What draws the viewer in is the ordinariness of the setting. The town looks lived-in, like a place any viewer may have lived in or visited at some point in our lives. The townspeople are familiar like aunts and uncles or neighbors we once knew. Their way of life is threatened in a very real way by the shark, but also figuratively by a force that is beyond their control. The story is cleverly crafted, primarily through foreshadowing and character reaction. The story builds with increasing intensity that grips the viewer in just the right places. Jaws is not a film filled with gruesome shark attacks. The shark makes is appearance at key moments, but in the case of this film, less is definitely more. Jaws is about people first and shark attacks second. That’s what makes it great and timeless. The performances of Scheider, Dreyfuss, and the scene-steling Shaw are not to be missed.

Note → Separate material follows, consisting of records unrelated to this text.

Lemma job_getGroupID_found {B} job j (k : Z -> M B) w :
  joblist w !! job = Some j ->
  bind (job_getGroupID job) k w = k (job_pgid j) w.
Proof.
  intros H. unfold job_getGroupID, the_job, bind, ret. rewrite H. reflexivity.
Qed.

(** The wiring of every child only adds to its log. *)
Lemma does_redirect p count i :
  exists evs,
    does (if count =? 1
          then when (nonempty (input p)) (Dup2 infd STDIN_FILENO) ;;;
               when (nonempty (output p)) (Dup2 outfd STDOUT_FILENO)
          else wire_pipes p count i) evs.
Proof.
  destruct (count =? 1).
  - eexists. repeat does_step.
  - unfold wire_pipes.
    destruct (i =? 0); [|destruct (i =? count - 1)]; eexists; repeat does_step.
Qed.

(** C4, as amended: when [execvp] fails, the child forked by [createJob]
    writes "<command>: Command not found." to stderr and then exits with
    status 0, in the [catch] clause of [main], because its pid is not the
    shell's; it never starts another round of the read-eval-print loop. *)
Theorem failed_exec_child_prints_and_exits_0
    (stshpid : Z) (p : pipeline) (job i pid : Z) (cmd : command) (j : STSHJob) (w : World) :
  joblist w !! job = Some j ->
  program_exists (kernel w) (cmd_command cmd) = false ->
  pid <> stshpid ->
  exists evs w',
    child_round stshpid p job i cmd (child_world w pid) = (Stop (Exit 0), w') /\
    log w' = evs ++ [EExecvp (cmd_command cmd) (cmd_command cmd :: cmd_tokens cmd) (-1);
                     EStderr (cmd_command cmd +:+ ": Command not found.")].
Proof.
  intros Hj Hx Hpid.
  set (cw := child_world w pid).
  pose proof (quiet_child_world w pid) as Q. fold cw in Q.
  unfold child_round, try_catch, after_fork. fold cw.
  change (0 =? 0) with true. cbn iota.
  rewrite (job_getGroupID_found job j _ cw Hj).
  destruct (does_redirect p (Z.of_nat (length (commands p))) i) as [e2 D2].
  rewrite (does_then (setpgid 0 (job_pgid j)) [ESetpgid 0 (job_pgid j)]
              (fun _ =>
                 (if Z.of_nat (length (commands p)) =? 1
                  then when (nonempty (input p)) (Dup2 infd STDIN_FILENO) ;;;
                       when (nonempty (output p)) (Dup2 outfd STDOUT_FILENO)
                  else wire_pipes p (Z.of_nat (length (commands p))) i) ;;;
                 r <- execvp (cmd_command cmd) (cmd_command cmd :: cmd_tokens cmd) ;;
                 when (r <? 0) (throw (cmd_command cmd +:+ ": Command not found.")))
              cw (does_say_tick _) Q).
  pose proof (quiet_emits [ESetpgid 0 (job_pgid j)] cw Q) as Q1.
  rewrite (does_then _ e2
              (fun _ =>
                 r <- execvp (cmd_command cmd) (cmd_command cmd :: cmd_tokens cmd) ;;
                 when (r <? 0) (throw (cmd_command cmd +:+ ": Command not found.")))
              (emits [ESetpgid 0 (job_pgid j)] cw) D2 Q1).
  rewrite <- emits_app.
  destruct (emits_fields ([ESetpgid 0 (job_pgid j)] ++ e2) cw) as (K & _ & _ & _ & L).
  exists ([ESetpgid 0 (job_pgid j)] ++ e2).
  remember (emits ([ESetpgid 0 (job_pgid j)] ++ e2) cw) as cw' eqn:Hcw'.
  eexists. split.
  - unfold bind at 1. unfold execvp. rewrite K.
    change (program_exists (kernel cw)) with (program_exists (kernel w)).
    rewrite Hx. cbn. rewrite K. cbn.
    destruct (Z.eqb_spec pid stshpid) as [?|_]; [contradiction|].
    reflexivity.
  - cbn. rewrite L. cbn. rewrite <- app_assoc. reflexivity.
Qed.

The meticulous restoration process used for this release has resulted in a spectacular looking Blu-ray. The picture is presented in 1080p AVC-encoded transfer in a 2.35:1 aspect ratio. According to one of the special features on the restoration process, the original negative was repaired and scanned frame-by-frame. Spielberg himself says in the featurette that the resulting image looks better than when it was projected in theaters. I can’t personally attest to that, but the image does look startlingly sharp. The ocean water sparkles in the bright sunlight, the sandy beaches are warm and inviting, and skin tones look natural. The details are sharp, and the overall picture is vibrant.
The sound is presented in 7.1 DTS Master Audio. Modern audiences may find the multi-channel track to be on the sparse side, but considering the original film was originally projected in mono (as was common for its era), I found the new mix to be effective. Ocean sounds fill the surrounds, creating an immersive feel to the film. The bumps and knocks to the boat during the final act are eerily real, with deep bass response. The highlight of the entire soundtrack is Williams’ score, whether it is a sublte, almost subliminal presence, or surging from both the front and surround channels. Overall, I found the sound to be well done, and an enhancement to the visual presentation.